I homeschool my three girls. My oldest is 9 and works 2 grades ahead, and works independently. My middle child, 7, is advanced and just as intelligent. She absolutely hates sitting and doing worksheets, especially in Math. I am getting extremely frustrated and this in turn frustrates her. Neither of us is happy. She loves to sing, listen to music and work on the computer. Help!
How blessed you are to have three little girls! It must feel like Little Women at your house.
God sends these children to us with such diversity of personality. It is really up to us as mothers to study out our children’s temperaments and dispositions and figure out how to reach them individually. Each child has a natural curiosity, love of learning, inborn talents and interests. It is our joyful task to arrange their environment so they can retain that enthusiasm while learning the skills they will need to contribute as an adult. We don’t want to drum the love to learning out of them with an approach to learning that they find dull. Learning is fun! If your daughter (and you) find it tiresome, then it is time to re-evaluate your methods. Some children (not many) enjoy workbooks, and they are self-directed learners that make homeschooling very easy! Other children need time, plus the resources and supplies, to pursue what they find interesting (that is educational and wholesome), plus some directed learning by mom that makes the unpleasant subject as fun as possible.
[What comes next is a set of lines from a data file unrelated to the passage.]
(** * PDF recipe to Obsidian markdown converter: the recipe parser, the tag
    engine, the note renderer and the file-name sanitizer of
    [Convert/pdf_to_obsidian_converter.py], embedded in Rocq.

    A Python [str] is a sequence of Unicode code points: here a [list N].
    The regular expressions of the program are kept as syntax trees and run
    by a backtracking matcher that tries the alternatives in the order
    Python's [re] module tries them. *)

From Stdlib Require Import NArith ZArith Lia Ascii.
From stdpp Require Import gmap list sorting strings.

Open Scope N_scope.

(** ** Python strings *)

Abbreviation str := (list N).

(** An ASCII literal of the source as a list of code points. *)
Definition lit (s : string) : str :=
  (λ a, N_of_ascii a) <$> String.list_ascii_of_string s.

(** [U+2022], the bullet of the ingredient pattern. *)
Definition bullet : N := 8226.

Definition newline : N := 10.
Definition space : N := 32.
Definition underscore : N := 95.

Definition in_range (lo hi c : N) : bool := (lo <=? c) && (c <=? hi).

Definition is_ascii (c : N) : bool := c <? 128.

Definition ascii_lower (c : N) : N := if in_range 65 90 c then c + 32 else c.
Definition ascii_upper (c : N) : N := if in_range 97 122 c then c - 32 else c.

(** [str.isspace] on one code point, which is also what [\s] matches and what
    [str.strip] removes: the Unicode white space of CPython. *)
Definition isspace (c : N) : bool :=
  in_range 9 13 c || in_range 28 32 c || (c =? 133) || (c =? 160)
  || (c =? 5760) || in_range 8192 8202 c || (c =? 8232) || (c =? 8233)
  || (c =? 8239) || (c =? 8287) || (c =? 12288).

(** Python exceptions the modelled code can meet. *)
Inductive exn := ValueError | AttributeError.

Inductive result (A : Type) : Type :=
| Ok (a : A)
| Raise (e : exn).
Arguments Ok {A} a.
Arguments Raise {A} e.

Global Instance result_ret : MRet result := λ A a, Ok a.
Global Instance result_bind : MBind result := λ A B f x,
  match x with
  | Ok a => f a
  | Raise e => Raise e
  end.

(** What the interpreter knows about the code points above ASCII, and its
    limit on the length of a decimal literal given to [int].  On ASCII text
    none of the tables is consulted. *)
Class Runtime := {
  (** [str.isdecimal] (category Nd, what [\d] matches) and the digit's value *)
  u_isdecimal : N → bool;
  u_decimal_value : N → Z;
  (** [str.isalnum]: with the underscore, what [\w] matches *)
  u_isalnum : N → bool;
  (** the simple lower-case mapping [re] applies to the subject under
      [IGNORECASE] *)
  u_tolower : N → N;
  (** under [IGNORECASE]: does the literal [p] of a pattern, or the range
      [lo-hi] of a set, accept the code point? *)
  u_fold_eq : N → N → bool;
  u_fold_range : N → N → N → bool;
  (** [str.lower] on a string that is not pure ASCII (it is not
      character-wise: final sigma) *)
  u_lower : str → str;
  (** [sys.get_int_max_str_digits()], 4300 by default; 0 is no limit.  It
      is looked at for literals of more than 640 digits only. *)
  int_max_str_digits : nat;
  (** no code point is both alphanumeric and white space *)
  u_isalnum_not_space : ∀ c, u_isalnum c = true → isspace c = false;
}.

(** An interpreter whose text is ASCII only: no digit, letter or case above
    code point 127. *)
Program Definition ascii_runtime : Runtime := {|
  u_isdecimal := λ _, false;
  u_decimal_value := λ _, 0%Z;
  u_isalnum := λ _, false;
  u_tolower := λ c, c;
  u_fold_eq := λ p c, p =? c;
  u_fold_range := λ lo hi c, in_range lo hi c;
  u_lower := λ s, ascii_lower <$> s;
  int_max_str_digits := 4300;
|}.
Next Obligation. discriminate. Qed.

Module Py.
Section builtins.
Context `{Runtime}.

Definition isdigit (c : N) : bool :=
  if is_ascii c then in_range 48 57 c else u_isdecimal c.

Definition digit_value (c : N) : Z :=
  if is_ascii c then Z.of_N c - 48 else u_decimal_value c.

(** what [\w] matches *)
Definition isword (c : N) : bool :=
  if is_ascii c
  then in_range 48 57 c || in_range 65 90 c || in_range 97 122 c || (c =? 95)
  else u_isalnum c.

(** [s.lower()] *)
Definition lower (s : str) : str :=
  if forallb is_ascii s then ascii_lower <$> s else u_lower s.

(** [bool(s)]: a string is true when it is not empty *)
Definition truthy {A} (s : list A) : bool :=
  match s with [] => false | _ => true end.

Fixpoint lstrip_with (p : N → bool) (s : str) : str :=
  match s with
  | c :: s' => if p c then lstrip_with p s' else s
  | [] => []
  end.

Definition rstrip_with (p : N → bool) (s : str) : str :=
  rev (lstrip_with p (rev s)).

(** [s.strip()] *)
Definition strip (s : str) : str := rstrip_with isspace (lstrip_with isspace s).

(** [s.rstrip(chars)] *)
Definition rstrip (chars : str) (s : str) : str :=
  rstrip_with (λ c, bool_decide (c ∈ chars)) s.

(** [s.startswith(prefix)] *)
Fixpoint startswith (prefix s : str) : bool :=
  match prefix, s with
  | [], _ => true
  | p :: prefix', c :: s' => (p =? c) && startswith prefix' s'
  | _ :: _, [] => false
  end.

(** [s.startswith((p1, p2, ...))] *)
Definition startswith_any (prefixes : list str) (s : str) : bool :=
  existsb (λ p, startswith p s) prefixes.

(** [sub in s] *)
Fixpoint contains (sub s : str) : bool :=
  startswith sub s ||
  match s with
  | _ :: s' => contains sub s'
  | [] => false
  end.

(** [s.split(sep)] for a separator of one code point *)
Fixpoint split (sep : N) (s : str) : list str :=
  match s with
  | [] => [[]]
  | c :: s' =>
      if c =? sep then [] :: split sep s'
      else match split sep s' with
           | line :: lines => (c :: line) :: lines
           | [] => [[c]]
           end
  end.

(** [sep.join(parts)] *)
Fixpoint join (sep : str) (parts : list str) : str :=
  match parts with
  | [] => []
  | [p] => p
  | p :: parts' => p ++ sep ++ join sep parts'
  end.

(** [s.replace(old, new)] for [old] and [new] of one code point *)
Definition replace (old new : N) (s : str) : str :=
  (λ c, if c =? old then new else c) <$> s.

(** The digits of a decimal literal, [1_000] style underscores allowed
    between two digits. *)
Fixpoint literal_digits (after_digit : bool) (s : str) : option (list Z) :=
  match s with
  | [] => if after_digit then Some [] else None
  | c :: s' =>
      if isdigit c then cons (digit_value c) <$> literal_digits true s'
      else if (c =? 95) && after_digit then
        match s' with
        | d :: _ => if isdigit d then literal_digits false s' else None
        | [] => None
        end
      else None
  end.

(** The white space [int] skips at the two ends of its argument: what
    [str.isspace] takes for white space, but for the four separators
    U+001C to U+001F, which [int] does not skip. *)
Definition int_space (c : N) : bool := isspace c && negb (in_range 28 31 c).
(** What does hold of a download with sample limit [L > 0] of a resource
    [data], when the destination holds no completed file and the rename to
    the destination is not refused: the limiter, fed the body in any split,
    lets through exactly its first [L] bytes and raises the stop signal
    exactly when the body reaches [L] bytes; an attempt whose stream ends
    cleanly or is stopped by the limit ends the download with [Downloaded];
    and the destination then holds a prefix of the first [L] bytes of the
    resource, the whole resource when it is shorter than [L]. *)
Lemma sampling_keeps_a_prefix
    (s : State) (url filePath referer : string) (maxRetries L : Z) (data : list byte) :
  0 < L ->
  default 0 (statSync filePath s) = 0 ->
  fault s (OpRename (tmpPath filePath) filePath) = false ->
  serves (net s) L data ->
  (forall cs : list chunk, exists bl',
      feed_all (ByteLimit_new L) cs
      = (take (Z.to_nat L) (concat cs), bl', size_of (concat cs) >=? L))
  /\ (forall s',
        downloadToFile url filePath referer maxRetries L s = (Ret Downloaded, s') ->
        exists c, files s' !! filePath = Some c /\ sample_of L data c)
  /\ (forall res,
        1 <= maxRetries ->
        net s (length (trace s)) (mkRequest GET url referer (RangeSpan 0 (L - 1))) = Some res ->
        ok res = true -> has_body res = true ->
        fault s (OpMkdir filePath) = false ->
        fault s (OpOpenWrite (tmpPath filePath)) = false ->
        (breaks res = false \/ L <= size_of (concat (chunks res))) ->
        exists s',
          downloadToFile url filePath referer maxRetries L s = (Ret Downloaded, s')
          /\ trace s' = trace s ++ [EvFetch (mkRequest GET url referer (RangeSpan 0 (L - 1)))]
          /\ files s' !! filePath = Some (sampled L res)).
Proof.
  intros HL H0 Hren Hsrv. split; [|split].
  - intros cs.
    destruct (feed_all_ok cs (ByteLimit_new L) (ByteLimit_new_ok L HL))
      as (bl' & Hfeed & _).
    exists bl'. rewrite Hfeed. cbn. rewrite Z.sub_0_r. reflexivity.
  - intros s' Hrun. rewrite downloadToFile_no_final in Hrun by assumption.
    apply (sampling_attempts _ _ _ _ _ data) in Hrun; assumption.
  - intros res Hmax Hnet Hok Hbody Hmk Hop Hend.
    rewrite downloadToFile_no_final by assumption.
    destruct (Z.to_nat maxRetries) as [|fuel] eqn:Efuel; [lia|].
    set (s0 := at_loop_start s filePath).
    assert (Hrange : range_header L 0 = RangeSpan 0 (L - 1)).
    { unfold range_header. replace (L >? 0) with true by lia. f_equal. lia. }
    rewrite (attempt_downloaded s0 s0 _ _ _ _ _ _ 0 _ res);
      try assumption; try reflexivity.
    + set (s1 := after_transfer s0 url filePath referer L 0 res).
      destruct (finalize_renamed filePath s1 (written s0 filePath L 0 res))
        as (s' & Hfin & Hdest & _ & Htr);
        [assumption | subst s1; cbn; apply lookup_insert_eq |].
      exists s'. split; [exact Hfin|]. split.
      * rewrite Htr. subst s1. cbn. rewrite Hrange. reflexivity.
      * rewrite Hdest. unfold written. replace (L >? 0) with true by lia. reflexivity.
    + apply decide_resumeOffset_sampling. assumption.
    + rewrite Hrange. exact Hnet.
    + destruct Hend; [left; assumption | right; lia].
Qed.

(** ** What holds of the partial file (around claim C3) *)

(** The first attempt of a full download resumes at the length of the
    partial file. *)
Lemma first_offset_is_partial_length (s : State) (url filePath referer : string)
    (sampleBytes : Z) (c : list byte) :
  sampleBytes <= 0 ->
  default 0 (statSync filePath s) = 0 ->
  files s !! tmpPath filePath = Some c ->
  decide_resumeOffset url filePath referer sampleBytes (at_loop_start s filePath)
  = (Ret (size_of c), at_loop_start s filePath).
Proof.
  intros Hs H0 Hc.
  rewrite decide_resumeOffset_no_final; cbn; [|lia|apply statSync_nonneg].
  replace (sampleBytes >? 0) with false by lia.
  unfold statSync. rewrite Hc. reflexivity.
Qed.

(** A full-download attempt whose stream breaks fails and keeps the partial
    file, with the bytes received so far appended; nothing is deleted. *)
Lemma broken_stream_keeps_partial (s : State) (url filePath referer : string)
    (sampleBytes off : Z) (res : Response) :
  sampleBytes <= 0 ->
  net s (length (trace s)) (mkRequest GET url referer (range_header sampleBytes off)) = Some res ->
  ok res = true -> has_body res = true ->
  (off >? 0) && negb (status res =? 206) = false ->
  fault s (OpMkdir filePath) = false ->
  fault s (OpOpenWrite (tmpPath filePath)) = false ->
  breaks res = true ->
  transfer url filePath referer sampleBytes off s
  = (Throw ErrStream, after_transfer s url filePath referer sampleBytes off res).
Proof.
  intros Hs Hnet Hok Hbody Hrange Hmk Hop Hbrk.
  unfold transfer, fetch. munfold. rewrite Hnet. cbn.
  rewrite Hok, Hbody, Hrange. cbn.
  unfold mkdir_parent, createWriteStream. cbn. rewrite Hmk. cbn. rewrite Hop. cbn.
  unfold pipeline, write, after_transfer, written. munfold.
  replace (sampleBytes >? 0) with false by lia. cbn.
  rewrite Hbrk. cbn. rewrite lookup_insert_eq, insert_insert_eq. reflexivity.
Qed.

(** The [catch] of the loop changes no file: it sleeps and goes on, or
    rethrows. *)
Lemma failed_attempt_keeps_files (s s1 : State) (url filePath referer : string)
    (sampleBytes maxRetries k : Z) (fuel : nat) (e : Error) :
  attempt_body url filePath referer sampleBytes s = (Throw e, s1) ->
  (k < maxRetries ->
   attempts (S fuel) k maxRetries url filePath referer sampleBytes s
   = attempts fuel (k + 1) maxRetries url filePath referer sampleBytes
       (log (EvSleep (1000 * k)) s1))
  /\ (maxRetries <= k ->
      attempts (S fuel) k maxRetries url filePath referer sampleBytes s = (Throw e, s1))
  /\ files (log (EvSleep (1000 * k)) s1) = files s1.
Proof.
  intros Hatt. cbn [attempts]. unfold catch. rewrite Hatt. repeat split.
  - intros Hk. replace (k <? maxRetries) with true by lia. reflexivity.
  - intros Hk. replace (k <? maxRetries) with false by lia. reflexivity.
Qed.

(** ** The statements at concrete worlds *)

(** C1 (the code departs from the claim).  The limiter lets through exactly
    the first [L] bytes and raises its signal when they have passed, and the
    stop is finalized as [Downloaded]; but its callback destroys the source
    in the same call, the pipeline is torn down with the write stream, and
    the bytes that stream had not yet put into the file are lost.  Here the
    server honours the range and sends the three bytes asked for.  When they
    come as one chunk and none is in the file at the stop, the destination
    is left with 0 bytes; when they come as two chunks and the first is in
    the file, with 2 bytes; only when all three were flushed in time does it
    hold the 3 bytes the claim promises. *)
Theorem sampling_drops_unflushed_bytes :
  feed_until_limit (ByteLimit_new 3) [[b1; b2; b3]]
  = ([b1; b2; b3], {| limit := 3; seen := 3; _hit := true |}, true)
  /\
  (let '(r, s') := downloadToFile "u" "f" "ref" 3 3 (sampling_world [[b1; b2; b3]] 0) in
   r = Ret Downloaded
   /\ trace s' = [EvFetch (mkRequest GET "u" "ref" (RangeSpan 0 2))]
   /\ files s' !! "f" = Some []
   /\ files s' !! "f" <> Some (take 3 resource))
  /\
  (let '(r, s') := downloadToFile "u" "f" "ref" 3 3 (sampling_world [[b1; b2]; [b3]] 2) in
   r = Ret Downloaded
   /\ files s' !! "f" = Some [b1; b2]
   /\ files s' !! "f" <> Some (take 3 resource))
  /\
  (let '(r, s') := downloadToFile "u" "f" "ref" 3 3 (sampling_world [[b1; b2]; [b3]] 3) in
   r = Ret Downloaded
   /\ files s' !! "f" = Some (take 3 resource)).
Proof. vm_compute. repeat split; discriminate. Qed.

Lemma complete_file_short_circuits_witness :
  exists s',
    downloadToFile "u" "f" "ref" 3 0 complete_world = (Ret Exists, s')
    /\ files s' = files complete_world
    /\ trace s' = [EvFetch (head_request "u" "ref")].
Proof.
  destruct (complete_file_short_circuits complete_world
              (log (EvFetch (head_request "u" "ref")) complete_world)
              "u" "f" "ref" 3 3 [b1; b2; b3]
              {| size := Some 3; acceptRanges := true |})
    as (s' & Hrun & Hfiles & Htrace & _);
    [reflexivity | reflexivity | reflexivity | reflexivity | discriminate
    | discriminate |].
  exists s'. split; [exact Hrun|]. split; [exact Hfiles | exact Htrace].
Defined.

(** C2, as stated, fails in two ways.  When the HEAD of the probe is refused,
    the probe falls back to a GET for one byte, so [Exists] is returned after
    a GET was sent.  When the probe reports size 0, the size counts as
    unknown: a local file at least as large does not stop the download. *)
Lemma complete_file_probe_sends_get :
  (let '(r, s') := downloadToFile "u" "f" "ref" 2 0 head_refused_world in
   statSync "f" head_refused_world = Some 3
   /\ fst (getRemoteSizeAndRanges "u" "ref" head_refused_world)
      = Ret {| size := Some 3; acceptRanges := true |}
   /\ r = Ret Exists
   /\ trace s' = [EvFetch (head_request "u" "ref"); EvFetch (probe_request "u" "ref")]
   /\ rq_method (probe_request "u" "ref") = GET)
  /\
  (let '(r, s') := downloadToFile "u" "f" "ref" 2 0 zero_length_world in
   statSync "f" zero_length_world = Some 2
   /\ fst (getRemoteSizeAndRanges "u" "ref" zero_length_world)
      = Ret {| size := Some 0; acceptRanges := false |}
   /\ r = Ret Downloaded
   /\ trace s' = [EvFetch (head_request "u" "ref");
                  EvFetch (mkRequest GET "u" "ref" RangeNone)]).
Proof. vm_compute. repeat split. Qed.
My daughter Louisa (at age 12) did not like doing math in a textbook format either. In fact, as long as I try to make her learn math through her textbook, she “hates math”. So, I studied out what she enjoys and tried to apply her interests. She enjoys art a lot, and interaction with me, rather than quiet sitting studying. So, here is how we do her math facts practice: I sit at the table and she stands (her enthusiasm makes sitting impossible!) We play a math game called “Got It” . We turn over two cards with single digit numbers on them, and we race to multiply the numbers on the cards and say the answer. To make the game more fair, I tap my hand down on the table twice before I shout the answer, to give her some thinking time. (She may shout it out just as soon as she is able!) She loves the suspense and delights when she can beat me to the answer! This takes us about 10 minutes every morning. Louisa would be glad if I would play it with her for an hour (!) and she is quickly getting quite proficient on her times tables. We used to do multiplication facts worksheets, which were dreary to her. We are reaching the same goal, getting the same results–the multiplication facts learned. The method, though, makes the difference between a happy encounter between us, or a dull exercise.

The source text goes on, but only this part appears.